[STORED DATA]

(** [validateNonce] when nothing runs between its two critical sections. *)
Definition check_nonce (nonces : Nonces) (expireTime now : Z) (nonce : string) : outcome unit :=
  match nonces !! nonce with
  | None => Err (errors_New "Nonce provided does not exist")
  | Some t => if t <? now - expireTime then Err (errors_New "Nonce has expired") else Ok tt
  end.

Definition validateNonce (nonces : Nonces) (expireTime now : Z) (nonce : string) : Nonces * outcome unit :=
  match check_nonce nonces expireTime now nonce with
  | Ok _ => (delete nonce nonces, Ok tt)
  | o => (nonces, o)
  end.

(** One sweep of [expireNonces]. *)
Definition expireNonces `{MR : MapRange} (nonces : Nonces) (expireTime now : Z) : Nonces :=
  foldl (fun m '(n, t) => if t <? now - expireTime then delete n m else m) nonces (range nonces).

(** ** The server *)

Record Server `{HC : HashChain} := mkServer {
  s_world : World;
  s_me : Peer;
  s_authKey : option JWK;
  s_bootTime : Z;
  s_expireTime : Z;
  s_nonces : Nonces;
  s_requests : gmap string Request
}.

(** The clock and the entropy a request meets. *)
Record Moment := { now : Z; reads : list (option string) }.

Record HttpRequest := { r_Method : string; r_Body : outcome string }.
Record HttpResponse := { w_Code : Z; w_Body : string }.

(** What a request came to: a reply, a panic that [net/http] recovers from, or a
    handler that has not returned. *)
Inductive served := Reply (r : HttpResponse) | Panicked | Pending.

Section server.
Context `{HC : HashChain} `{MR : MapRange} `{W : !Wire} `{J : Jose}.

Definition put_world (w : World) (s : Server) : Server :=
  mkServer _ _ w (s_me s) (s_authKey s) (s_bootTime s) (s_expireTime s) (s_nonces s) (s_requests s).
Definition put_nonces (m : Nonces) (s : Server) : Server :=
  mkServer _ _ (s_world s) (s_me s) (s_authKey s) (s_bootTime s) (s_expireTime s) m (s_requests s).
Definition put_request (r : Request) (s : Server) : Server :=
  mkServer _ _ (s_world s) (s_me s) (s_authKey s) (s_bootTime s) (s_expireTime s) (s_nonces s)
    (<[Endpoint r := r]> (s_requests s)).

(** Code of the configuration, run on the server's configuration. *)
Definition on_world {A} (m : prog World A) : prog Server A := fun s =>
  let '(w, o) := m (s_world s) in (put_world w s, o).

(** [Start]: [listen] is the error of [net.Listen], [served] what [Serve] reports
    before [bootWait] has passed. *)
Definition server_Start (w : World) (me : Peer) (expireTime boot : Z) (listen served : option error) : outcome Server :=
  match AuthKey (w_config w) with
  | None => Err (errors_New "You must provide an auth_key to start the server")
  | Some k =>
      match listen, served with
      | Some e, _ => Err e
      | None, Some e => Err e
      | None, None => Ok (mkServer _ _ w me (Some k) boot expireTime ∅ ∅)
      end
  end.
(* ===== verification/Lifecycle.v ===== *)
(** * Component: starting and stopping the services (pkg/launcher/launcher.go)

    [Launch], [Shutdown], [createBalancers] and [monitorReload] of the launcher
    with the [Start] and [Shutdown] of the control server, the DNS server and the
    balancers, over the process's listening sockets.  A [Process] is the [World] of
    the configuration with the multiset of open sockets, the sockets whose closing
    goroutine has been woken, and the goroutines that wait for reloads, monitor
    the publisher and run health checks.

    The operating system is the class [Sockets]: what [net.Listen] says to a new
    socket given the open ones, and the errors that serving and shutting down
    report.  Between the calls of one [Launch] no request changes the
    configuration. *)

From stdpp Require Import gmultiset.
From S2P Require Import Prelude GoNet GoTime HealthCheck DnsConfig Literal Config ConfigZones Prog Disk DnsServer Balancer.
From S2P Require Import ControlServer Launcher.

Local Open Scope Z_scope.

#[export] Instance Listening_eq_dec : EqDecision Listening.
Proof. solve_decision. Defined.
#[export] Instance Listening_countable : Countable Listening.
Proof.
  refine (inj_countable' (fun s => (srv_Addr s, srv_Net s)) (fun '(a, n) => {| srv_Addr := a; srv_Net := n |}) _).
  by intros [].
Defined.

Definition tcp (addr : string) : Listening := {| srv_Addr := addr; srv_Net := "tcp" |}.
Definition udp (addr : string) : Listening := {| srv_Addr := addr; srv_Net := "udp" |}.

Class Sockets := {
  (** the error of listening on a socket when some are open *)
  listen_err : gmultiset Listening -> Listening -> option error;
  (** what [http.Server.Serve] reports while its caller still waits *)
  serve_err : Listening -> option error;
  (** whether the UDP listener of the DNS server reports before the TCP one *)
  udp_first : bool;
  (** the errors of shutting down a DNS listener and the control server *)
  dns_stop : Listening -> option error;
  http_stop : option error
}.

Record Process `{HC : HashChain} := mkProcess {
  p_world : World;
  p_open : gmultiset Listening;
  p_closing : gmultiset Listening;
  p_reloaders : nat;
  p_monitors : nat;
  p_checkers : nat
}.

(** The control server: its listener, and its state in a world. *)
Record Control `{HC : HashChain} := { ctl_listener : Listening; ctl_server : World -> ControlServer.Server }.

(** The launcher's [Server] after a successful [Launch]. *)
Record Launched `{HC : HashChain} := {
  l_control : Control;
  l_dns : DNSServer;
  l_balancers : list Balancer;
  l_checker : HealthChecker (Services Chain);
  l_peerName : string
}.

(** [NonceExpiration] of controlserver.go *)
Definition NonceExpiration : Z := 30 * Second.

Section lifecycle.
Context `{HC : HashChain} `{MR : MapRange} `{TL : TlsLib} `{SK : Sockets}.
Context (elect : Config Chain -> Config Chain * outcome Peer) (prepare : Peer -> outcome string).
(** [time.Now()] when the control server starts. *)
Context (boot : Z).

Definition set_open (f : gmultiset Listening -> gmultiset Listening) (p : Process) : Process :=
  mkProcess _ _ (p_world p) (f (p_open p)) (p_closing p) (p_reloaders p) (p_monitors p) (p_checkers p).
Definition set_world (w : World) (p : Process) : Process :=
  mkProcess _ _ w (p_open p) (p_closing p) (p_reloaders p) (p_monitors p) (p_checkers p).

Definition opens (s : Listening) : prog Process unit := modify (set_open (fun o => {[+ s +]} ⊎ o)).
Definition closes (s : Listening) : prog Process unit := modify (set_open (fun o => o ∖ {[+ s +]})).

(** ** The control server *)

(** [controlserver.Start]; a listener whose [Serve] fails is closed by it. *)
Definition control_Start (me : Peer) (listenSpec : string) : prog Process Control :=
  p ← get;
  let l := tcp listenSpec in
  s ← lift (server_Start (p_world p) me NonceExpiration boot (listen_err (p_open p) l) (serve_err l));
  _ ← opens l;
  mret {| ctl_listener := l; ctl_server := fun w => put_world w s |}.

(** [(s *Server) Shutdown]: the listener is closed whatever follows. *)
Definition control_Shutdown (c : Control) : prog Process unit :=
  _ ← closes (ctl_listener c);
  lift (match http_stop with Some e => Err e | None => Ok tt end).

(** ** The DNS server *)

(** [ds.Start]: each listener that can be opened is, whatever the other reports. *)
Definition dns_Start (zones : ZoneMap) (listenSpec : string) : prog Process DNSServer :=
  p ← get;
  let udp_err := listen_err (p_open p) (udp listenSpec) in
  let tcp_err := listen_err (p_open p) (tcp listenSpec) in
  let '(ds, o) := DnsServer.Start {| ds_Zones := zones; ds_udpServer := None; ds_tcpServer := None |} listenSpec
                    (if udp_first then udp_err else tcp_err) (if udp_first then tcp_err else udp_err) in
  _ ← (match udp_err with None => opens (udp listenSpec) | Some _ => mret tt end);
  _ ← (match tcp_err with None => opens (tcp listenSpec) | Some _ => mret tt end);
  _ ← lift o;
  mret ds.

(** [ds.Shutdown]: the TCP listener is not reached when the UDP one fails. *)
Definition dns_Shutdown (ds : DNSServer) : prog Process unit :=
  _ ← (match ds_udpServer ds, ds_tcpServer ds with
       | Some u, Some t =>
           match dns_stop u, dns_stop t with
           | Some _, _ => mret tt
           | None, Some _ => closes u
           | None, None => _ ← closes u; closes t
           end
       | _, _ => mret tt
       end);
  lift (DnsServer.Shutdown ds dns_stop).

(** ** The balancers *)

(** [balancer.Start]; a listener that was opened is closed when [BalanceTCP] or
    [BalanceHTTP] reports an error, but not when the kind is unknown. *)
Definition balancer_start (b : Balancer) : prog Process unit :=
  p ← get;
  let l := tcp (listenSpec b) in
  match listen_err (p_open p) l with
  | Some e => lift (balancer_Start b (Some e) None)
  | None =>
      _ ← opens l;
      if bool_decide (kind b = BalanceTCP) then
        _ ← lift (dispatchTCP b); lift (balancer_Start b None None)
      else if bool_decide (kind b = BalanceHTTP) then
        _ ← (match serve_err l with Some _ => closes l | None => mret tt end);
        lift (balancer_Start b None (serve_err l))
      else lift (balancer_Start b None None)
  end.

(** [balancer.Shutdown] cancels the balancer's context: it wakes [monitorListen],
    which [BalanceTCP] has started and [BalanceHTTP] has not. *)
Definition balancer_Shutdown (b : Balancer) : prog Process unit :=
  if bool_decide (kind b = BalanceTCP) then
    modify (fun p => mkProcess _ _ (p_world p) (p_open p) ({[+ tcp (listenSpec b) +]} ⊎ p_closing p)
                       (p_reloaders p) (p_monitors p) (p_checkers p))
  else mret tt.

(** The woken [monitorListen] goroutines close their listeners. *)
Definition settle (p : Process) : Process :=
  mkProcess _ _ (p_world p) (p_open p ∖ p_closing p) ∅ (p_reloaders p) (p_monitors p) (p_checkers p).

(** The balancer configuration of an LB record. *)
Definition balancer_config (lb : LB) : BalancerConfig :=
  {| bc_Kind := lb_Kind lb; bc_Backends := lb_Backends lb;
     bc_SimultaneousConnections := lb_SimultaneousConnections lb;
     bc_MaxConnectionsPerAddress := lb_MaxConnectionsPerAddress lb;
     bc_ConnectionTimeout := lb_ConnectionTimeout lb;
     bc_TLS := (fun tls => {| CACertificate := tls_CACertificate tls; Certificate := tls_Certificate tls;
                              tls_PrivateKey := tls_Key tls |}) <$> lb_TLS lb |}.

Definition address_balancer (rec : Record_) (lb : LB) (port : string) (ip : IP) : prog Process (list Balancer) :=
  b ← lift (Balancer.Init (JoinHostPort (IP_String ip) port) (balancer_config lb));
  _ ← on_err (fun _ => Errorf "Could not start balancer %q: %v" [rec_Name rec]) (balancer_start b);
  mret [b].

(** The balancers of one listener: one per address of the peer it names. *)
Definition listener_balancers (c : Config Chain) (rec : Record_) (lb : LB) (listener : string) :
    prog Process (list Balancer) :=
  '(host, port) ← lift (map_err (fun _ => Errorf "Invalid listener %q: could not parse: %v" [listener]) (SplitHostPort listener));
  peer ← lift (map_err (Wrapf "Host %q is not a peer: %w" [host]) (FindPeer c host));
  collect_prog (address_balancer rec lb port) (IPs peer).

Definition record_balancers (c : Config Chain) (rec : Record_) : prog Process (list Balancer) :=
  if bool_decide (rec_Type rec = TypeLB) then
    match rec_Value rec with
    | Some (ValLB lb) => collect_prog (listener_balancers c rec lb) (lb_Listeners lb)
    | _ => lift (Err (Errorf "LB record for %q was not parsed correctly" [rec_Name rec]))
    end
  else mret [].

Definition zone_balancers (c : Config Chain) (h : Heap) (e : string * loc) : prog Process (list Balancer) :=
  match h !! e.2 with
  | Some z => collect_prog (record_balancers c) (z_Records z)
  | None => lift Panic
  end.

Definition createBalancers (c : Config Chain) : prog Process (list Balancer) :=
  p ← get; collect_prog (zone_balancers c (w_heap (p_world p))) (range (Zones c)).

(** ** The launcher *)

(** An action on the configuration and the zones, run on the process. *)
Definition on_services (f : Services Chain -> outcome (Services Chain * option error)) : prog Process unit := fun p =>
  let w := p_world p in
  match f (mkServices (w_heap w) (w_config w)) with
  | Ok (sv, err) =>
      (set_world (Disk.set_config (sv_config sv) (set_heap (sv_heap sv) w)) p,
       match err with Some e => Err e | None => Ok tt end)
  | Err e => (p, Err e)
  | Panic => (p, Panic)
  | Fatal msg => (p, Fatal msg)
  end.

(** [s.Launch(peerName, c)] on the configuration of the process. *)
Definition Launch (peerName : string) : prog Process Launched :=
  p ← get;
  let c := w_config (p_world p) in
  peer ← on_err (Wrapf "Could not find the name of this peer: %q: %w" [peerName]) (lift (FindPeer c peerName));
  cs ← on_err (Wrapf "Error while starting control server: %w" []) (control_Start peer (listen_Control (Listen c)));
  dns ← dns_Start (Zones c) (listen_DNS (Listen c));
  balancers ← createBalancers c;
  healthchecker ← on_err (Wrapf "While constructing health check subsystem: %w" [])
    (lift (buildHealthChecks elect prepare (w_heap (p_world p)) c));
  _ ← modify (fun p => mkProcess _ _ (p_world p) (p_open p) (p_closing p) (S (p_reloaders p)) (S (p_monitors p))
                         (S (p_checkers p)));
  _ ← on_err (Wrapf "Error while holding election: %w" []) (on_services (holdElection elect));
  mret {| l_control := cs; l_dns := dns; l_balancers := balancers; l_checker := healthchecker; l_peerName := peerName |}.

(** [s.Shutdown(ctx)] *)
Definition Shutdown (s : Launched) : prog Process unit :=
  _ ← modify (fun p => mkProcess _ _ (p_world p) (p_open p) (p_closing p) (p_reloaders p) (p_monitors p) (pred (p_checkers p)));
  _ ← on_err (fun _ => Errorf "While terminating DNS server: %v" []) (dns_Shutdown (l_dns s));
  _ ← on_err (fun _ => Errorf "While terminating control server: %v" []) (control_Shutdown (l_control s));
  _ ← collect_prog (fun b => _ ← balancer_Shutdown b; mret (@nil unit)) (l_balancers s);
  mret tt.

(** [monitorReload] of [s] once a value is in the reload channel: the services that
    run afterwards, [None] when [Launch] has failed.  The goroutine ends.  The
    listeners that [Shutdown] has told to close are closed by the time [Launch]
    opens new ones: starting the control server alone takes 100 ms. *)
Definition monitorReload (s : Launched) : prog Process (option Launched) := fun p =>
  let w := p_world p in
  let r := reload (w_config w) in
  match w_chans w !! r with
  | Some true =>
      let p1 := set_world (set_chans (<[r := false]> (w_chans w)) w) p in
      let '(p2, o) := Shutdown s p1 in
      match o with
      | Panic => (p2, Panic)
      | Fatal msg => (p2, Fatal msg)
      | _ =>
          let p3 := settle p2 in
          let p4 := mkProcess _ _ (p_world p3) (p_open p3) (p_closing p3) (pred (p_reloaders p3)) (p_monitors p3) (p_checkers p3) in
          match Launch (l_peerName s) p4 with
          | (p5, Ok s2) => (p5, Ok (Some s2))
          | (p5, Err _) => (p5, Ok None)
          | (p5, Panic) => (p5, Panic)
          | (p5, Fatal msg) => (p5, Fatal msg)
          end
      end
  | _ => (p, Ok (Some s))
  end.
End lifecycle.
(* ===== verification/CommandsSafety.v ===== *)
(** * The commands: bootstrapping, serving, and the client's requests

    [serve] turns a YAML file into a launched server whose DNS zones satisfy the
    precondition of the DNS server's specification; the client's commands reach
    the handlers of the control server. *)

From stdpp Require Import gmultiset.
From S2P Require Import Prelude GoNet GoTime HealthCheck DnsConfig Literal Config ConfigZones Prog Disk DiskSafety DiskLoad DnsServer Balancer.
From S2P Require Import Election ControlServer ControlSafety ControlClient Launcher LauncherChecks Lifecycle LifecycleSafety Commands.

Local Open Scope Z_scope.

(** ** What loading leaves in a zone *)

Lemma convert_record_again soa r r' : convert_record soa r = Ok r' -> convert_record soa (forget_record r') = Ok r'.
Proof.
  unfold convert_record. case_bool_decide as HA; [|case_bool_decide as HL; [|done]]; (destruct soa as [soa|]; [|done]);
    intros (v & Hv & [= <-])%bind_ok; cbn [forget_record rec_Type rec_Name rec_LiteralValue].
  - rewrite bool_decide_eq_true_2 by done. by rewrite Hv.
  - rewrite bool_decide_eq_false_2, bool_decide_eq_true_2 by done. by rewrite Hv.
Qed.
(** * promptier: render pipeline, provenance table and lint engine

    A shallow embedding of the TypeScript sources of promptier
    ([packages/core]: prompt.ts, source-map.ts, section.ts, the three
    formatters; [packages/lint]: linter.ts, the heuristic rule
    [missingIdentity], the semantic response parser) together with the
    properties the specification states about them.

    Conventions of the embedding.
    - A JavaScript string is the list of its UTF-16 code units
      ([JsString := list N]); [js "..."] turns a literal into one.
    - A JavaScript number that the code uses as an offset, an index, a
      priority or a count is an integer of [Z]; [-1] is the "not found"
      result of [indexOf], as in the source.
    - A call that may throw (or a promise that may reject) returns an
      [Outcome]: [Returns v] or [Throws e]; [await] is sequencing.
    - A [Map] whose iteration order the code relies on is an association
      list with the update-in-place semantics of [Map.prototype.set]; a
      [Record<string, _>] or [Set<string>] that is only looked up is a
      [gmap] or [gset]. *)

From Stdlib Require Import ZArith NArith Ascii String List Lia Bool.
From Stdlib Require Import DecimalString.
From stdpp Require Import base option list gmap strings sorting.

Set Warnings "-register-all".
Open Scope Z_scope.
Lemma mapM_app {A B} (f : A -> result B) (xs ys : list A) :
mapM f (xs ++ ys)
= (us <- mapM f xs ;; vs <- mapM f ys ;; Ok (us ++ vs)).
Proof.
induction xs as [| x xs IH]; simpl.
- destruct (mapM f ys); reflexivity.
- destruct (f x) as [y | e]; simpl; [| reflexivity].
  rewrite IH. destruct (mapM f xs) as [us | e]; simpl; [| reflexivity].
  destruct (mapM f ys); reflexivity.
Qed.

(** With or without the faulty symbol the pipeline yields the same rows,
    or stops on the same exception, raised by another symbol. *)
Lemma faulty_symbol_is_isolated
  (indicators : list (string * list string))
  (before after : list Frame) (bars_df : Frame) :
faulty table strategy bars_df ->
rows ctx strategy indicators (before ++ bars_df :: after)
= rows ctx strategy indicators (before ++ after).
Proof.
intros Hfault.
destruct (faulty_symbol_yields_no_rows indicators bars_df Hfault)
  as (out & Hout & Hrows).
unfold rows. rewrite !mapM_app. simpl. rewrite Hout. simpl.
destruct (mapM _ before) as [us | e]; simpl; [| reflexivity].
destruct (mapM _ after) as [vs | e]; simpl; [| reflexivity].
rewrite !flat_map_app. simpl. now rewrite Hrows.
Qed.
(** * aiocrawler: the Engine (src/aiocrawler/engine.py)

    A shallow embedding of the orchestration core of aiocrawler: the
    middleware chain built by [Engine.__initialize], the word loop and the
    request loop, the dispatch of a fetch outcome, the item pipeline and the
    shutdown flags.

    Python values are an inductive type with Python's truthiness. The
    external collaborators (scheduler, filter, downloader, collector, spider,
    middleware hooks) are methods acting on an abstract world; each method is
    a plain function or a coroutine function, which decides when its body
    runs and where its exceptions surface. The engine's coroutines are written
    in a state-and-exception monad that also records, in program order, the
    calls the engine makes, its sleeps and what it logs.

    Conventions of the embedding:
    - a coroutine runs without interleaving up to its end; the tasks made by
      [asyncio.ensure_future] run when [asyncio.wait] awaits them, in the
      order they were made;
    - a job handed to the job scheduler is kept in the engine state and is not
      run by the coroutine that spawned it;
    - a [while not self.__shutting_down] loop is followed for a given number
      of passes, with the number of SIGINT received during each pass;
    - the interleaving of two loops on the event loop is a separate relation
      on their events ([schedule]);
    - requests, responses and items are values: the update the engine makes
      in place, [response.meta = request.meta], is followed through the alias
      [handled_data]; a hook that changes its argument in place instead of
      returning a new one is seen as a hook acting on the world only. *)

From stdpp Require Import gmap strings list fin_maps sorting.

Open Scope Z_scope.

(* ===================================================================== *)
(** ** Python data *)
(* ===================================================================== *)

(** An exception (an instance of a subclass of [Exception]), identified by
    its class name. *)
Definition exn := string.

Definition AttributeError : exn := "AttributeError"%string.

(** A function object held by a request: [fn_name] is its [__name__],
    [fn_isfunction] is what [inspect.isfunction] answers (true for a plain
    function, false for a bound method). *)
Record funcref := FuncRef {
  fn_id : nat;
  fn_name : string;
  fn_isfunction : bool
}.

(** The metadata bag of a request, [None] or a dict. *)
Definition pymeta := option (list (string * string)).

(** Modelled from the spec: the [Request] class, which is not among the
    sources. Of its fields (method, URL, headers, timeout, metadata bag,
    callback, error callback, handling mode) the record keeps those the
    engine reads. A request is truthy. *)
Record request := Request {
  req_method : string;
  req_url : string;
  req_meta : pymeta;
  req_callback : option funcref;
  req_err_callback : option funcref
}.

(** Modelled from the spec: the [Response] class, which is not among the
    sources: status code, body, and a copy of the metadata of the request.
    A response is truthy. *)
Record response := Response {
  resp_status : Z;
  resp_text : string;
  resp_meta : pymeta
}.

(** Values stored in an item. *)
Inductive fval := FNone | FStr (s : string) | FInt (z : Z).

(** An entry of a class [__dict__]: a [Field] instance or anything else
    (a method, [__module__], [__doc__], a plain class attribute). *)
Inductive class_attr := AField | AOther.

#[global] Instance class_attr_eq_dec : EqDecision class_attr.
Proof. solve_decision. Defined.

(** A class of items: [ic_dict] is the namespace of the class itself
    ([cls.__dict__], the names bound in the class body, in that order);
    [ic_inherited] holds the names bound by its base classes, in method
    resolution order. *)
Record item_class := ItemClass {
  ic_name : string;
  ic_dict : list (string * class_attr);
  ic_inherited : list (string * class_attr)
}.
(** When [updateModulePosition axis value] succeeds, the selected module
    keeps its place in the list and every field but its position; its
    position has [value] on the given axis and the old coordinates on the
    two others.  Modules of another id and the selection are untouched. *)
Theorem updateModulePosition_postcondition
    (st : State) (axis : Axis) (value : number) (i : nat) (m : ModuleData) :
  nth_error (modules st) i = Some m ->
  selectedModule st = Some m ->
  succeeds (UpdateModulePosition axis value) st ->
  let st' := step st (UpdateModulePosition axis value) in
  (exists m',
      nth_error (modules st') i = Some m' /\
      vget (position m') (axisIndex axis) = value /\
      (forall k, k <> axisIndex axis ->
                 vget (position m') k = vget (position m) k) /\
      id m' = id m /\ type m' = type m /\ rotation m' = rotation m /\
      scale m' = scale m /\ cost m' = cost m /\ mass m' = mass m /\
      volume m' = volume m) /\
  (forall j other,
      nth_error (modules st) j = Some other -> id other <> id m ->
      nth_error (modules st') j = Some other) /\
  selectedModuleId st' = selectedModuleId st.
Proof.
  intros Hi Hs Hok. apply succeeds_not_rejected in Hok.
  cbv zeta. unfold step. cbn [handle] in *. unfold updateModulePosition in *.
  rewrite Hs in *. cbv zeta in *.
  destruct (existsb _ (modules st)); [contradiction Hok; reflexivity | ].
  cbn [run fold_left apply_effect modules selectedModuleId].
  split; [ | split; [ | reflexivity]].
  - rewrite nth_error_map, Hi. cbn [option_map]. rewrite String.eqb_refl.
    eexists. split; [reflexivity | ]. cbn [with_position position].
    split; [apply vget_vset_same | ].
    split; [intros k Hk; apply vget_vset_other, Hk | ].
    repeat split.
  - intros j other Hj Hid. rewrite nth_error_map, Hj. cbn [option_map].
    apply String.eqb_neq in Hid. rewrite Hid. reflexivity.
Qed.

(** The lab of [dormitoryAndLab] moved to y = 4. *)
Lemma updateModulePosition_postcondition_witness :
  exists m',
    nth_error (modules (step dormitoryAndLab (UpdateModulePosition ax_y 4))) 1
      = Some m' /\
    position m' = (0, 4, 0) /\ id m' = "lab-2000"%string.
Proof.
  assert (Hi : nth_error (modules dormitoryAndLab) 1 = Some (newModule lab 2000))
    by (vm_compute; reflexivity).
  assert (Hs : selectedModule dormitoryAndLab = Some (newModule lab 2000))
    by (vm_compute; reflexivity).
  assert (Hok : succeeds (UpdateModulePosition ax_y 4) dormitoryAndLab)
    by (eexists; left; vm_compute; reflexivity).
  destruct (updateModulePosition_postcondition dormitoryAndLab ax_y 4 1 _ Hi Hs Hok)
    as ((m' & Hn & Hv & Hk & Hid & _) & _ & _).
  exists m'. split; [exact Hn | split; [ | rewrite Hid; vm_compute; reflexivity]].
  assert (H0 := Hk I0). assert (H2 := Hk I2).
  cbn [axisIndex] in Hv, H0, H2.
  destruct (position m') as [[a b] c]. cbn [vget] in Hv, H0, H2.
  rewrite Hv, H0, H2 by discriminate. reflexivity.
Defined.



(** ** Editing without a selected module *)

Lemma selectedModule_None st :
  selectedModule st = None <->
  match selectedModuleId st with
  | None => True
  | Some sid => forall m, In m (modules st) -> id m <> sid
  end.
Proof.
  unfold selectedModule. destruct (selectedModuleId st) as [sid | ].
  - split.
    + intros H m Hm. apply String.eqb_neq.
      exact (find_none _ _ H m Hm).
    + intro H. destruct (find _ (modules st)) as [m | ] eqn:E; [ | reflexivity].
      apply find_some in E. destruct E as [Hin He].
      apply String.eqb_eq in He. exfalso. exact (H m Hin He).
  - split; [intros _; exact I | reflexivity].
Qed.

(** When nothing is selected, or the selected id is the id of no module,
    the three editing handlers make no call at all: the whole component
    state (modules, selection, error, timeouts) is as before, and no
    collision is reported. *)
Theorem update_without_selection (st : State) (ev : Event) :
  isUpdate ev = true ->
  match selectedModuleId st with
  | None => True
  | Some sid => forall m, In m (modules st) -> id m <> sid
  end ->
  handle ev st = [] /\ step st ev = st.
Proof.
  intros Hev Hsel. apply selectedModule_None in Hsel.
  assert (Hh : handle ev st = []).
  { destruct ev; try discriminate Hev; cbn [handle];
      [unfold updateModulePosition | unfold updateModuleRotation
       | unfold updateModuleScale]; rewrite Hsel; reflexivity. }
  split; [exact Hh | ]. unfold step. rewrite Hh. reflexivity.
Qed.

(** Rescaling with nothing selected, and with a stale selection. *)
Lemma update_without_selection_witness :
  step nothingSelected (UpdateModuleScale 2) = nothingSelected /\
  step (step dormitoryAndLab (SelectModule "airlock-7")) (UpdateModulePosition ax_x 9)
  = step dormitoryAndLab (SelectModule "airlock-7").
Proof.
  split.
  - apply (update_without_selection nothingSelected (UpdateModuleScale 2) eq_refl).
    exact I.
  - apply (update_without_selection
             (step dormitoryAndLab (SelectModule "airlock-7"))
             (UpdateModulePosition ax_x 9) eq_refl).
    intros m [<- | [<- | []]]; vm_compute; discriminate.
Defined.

[/STORED DATA]

Above are the records. Copy every line in them holding "serving".

    socket given the open ones, and the errors that serving and shutting down
(** * The commands: bootstrapping, serving, and the client's requests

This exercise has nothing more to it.